Keep every line in which "fault" occurs and drop the rest of the data.

◆ ◆ ◆ ◆ ◆ ◆ ◆

Lemma every_object_reachable_witness : exists path, walk sample_fs 1 path = Some (COk 3).
Proof.
  apply (every_object_reachable _ _ _ _ sample_validated sample_fs_holds sample_plain 3).
  by vm_compute.
Defined.

(** An image whose object 2 is called "..". *)
Definition hidden_sb : xzsfs_disk_superblock :=
  SB XZSFS_MAGIC 1 512 512 2048 2 1 512 128 1024 512 1536 512 0 0 (replicate 424 0).
Definition hidden_objects : list xzsfs_disk_object :=
  [ Obj 1 1 1 493 0 0 0 0 0 0 0 0; Obj 2 1 2 420 0 0 1 2 1536 10 0 0 ]
    ++ replicate 30 (Obj 0 0 0 0 0 0 0 0 0 0 0 0).
Definition hidden_strtab : bytes := 0 :: lit ".." ++ replicate 2045 0.

Lemma hidden_validated : validated hidden_sb hidden_objects hidden_strtab.
Proof.
  constructor; [apply (bool_decide_unpack _) | | | apply (bool_decide_unpack _) | |];
    vm_compute; reflexivity || exact I.
Qed.

(** The validator admits an object named ".."; such an object passes every check but
    no lookup returns it, whatever the directory and the name. *)
Theorem dotdot_object_hidden :
  validated hidden_sb hidden_objects hidden_strtab /\
  forall fs pid name, fs_holds fs hidden_sb hidden_objects hidden_strtab -> is_u32 pid ->
    xzsfs_core_lookup fs pid name <> Some (COk 1).
Proof.
  split; [exact hidden_validated |]. intros fs pid name Hfs Hpid E.
  apply (validated_lookup _ _ _ _ _ _ _ hidden_validated Hfs Hpid) in E.
  assert (forall po, is_dir hidden_sb hidden_objects pid po -> pid = 1 /\ ob_parent_id po = 1) as Hd.
  { intros po (Hin & Ep & Hty). change (sb_object_count hidden_sb) with 2 in Hin.
    assert (pid = 1 \/ pid = 2) as [-> | ->] by lia; injection Ep as <-; [done |].
    by vm_compute in Hty. }
  inversion E as [| | po Hpo | po Hpo | po i Hpo Hn1 Hn2 He | ];
    destruct (Hd _ Hpo) as [Ep1 Ep2]; subst; [lia | lia |].
  destruct He as (_ & o & Eo & _ & En). injection Eo as <-. apply Hn2. rewrite <- En. by vm_compute.
Qed.
Definition modify_cnt {V} (f : xzsfs_counters -> xzsfs_counters) : M V unit :=
  c ← gets w_cnt; set_cnt (f c).

Definition set_locked (x : xzsfs_mount_t) (b : bool) : xzsfs_mount_t :=
  XMount (xm_devvp x) (xm_fs x) (xm_nodes x) b.
Definition set_nodes (x : xzsfs_mount_t) (ns : list xzsfs_node) : xzsfs_mount_t :=
  XMount (xm_devvp x) (xm_fs x) ns (xm_locked x).
Definition set_fs (x : xzsfs_mount_t) (fs : xzsfs_core_fs) : xzsfs_mount_t :=
  XMount (xm_devvp x) fs (xm_nodes x) (xm_locked x).

(** [lck_mtx_lock(&xmp->lock)]: a thread that already holds it never returns. *)
Definition lck_mtx_lock {V} : M V unit :=
  x ← get_xmp; if xm_locked x then fault else set_xmp (Some (set_locked x true)).
Definition lck_mtx_unlock {V} : M V unit :=
  x ← get_xmp; if xm_locked x then set_xmp (Some (set_locked x false)) else fault.

Definition get_node {V} (i : Z) : M V xzsfs_node :=
  x ← get_xmp; lift (elem_at (xm_nodes x) i).
Definition set_node_vnode {V} (i : Z) (v : option vnode) : M V unit :=
  x ← get_xmp; n ← lift (elem_at (xm_nodes x) i);
  set_xmp (Some (set_nodes x (<[Z.to_nat i := XNode (xn_core n) v]> (xm_nodes x)))).

(** A vnode-layer operation with and without a result. *)
Definition vn_op {V A} (f : V -> A * V) : M V A :=
  s ← gets w_vn; let '(a, s') := f s in set_vn s';; mret a.
Definition vn_do {V} (f : V -> V) : M V unit := s ← gets w_vn; set_vn (f s).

◆ ◆ ◆ ◆ ◆ ◆ ◆

▶ [Solution to this problem]
  x ← get_xmp; if xm_locked x then fault else set_xmp (Some (set_locked x true)).
  x ← get_xmp; if xm_locked x then set_xmp (Some (set_locked x false)) else fault.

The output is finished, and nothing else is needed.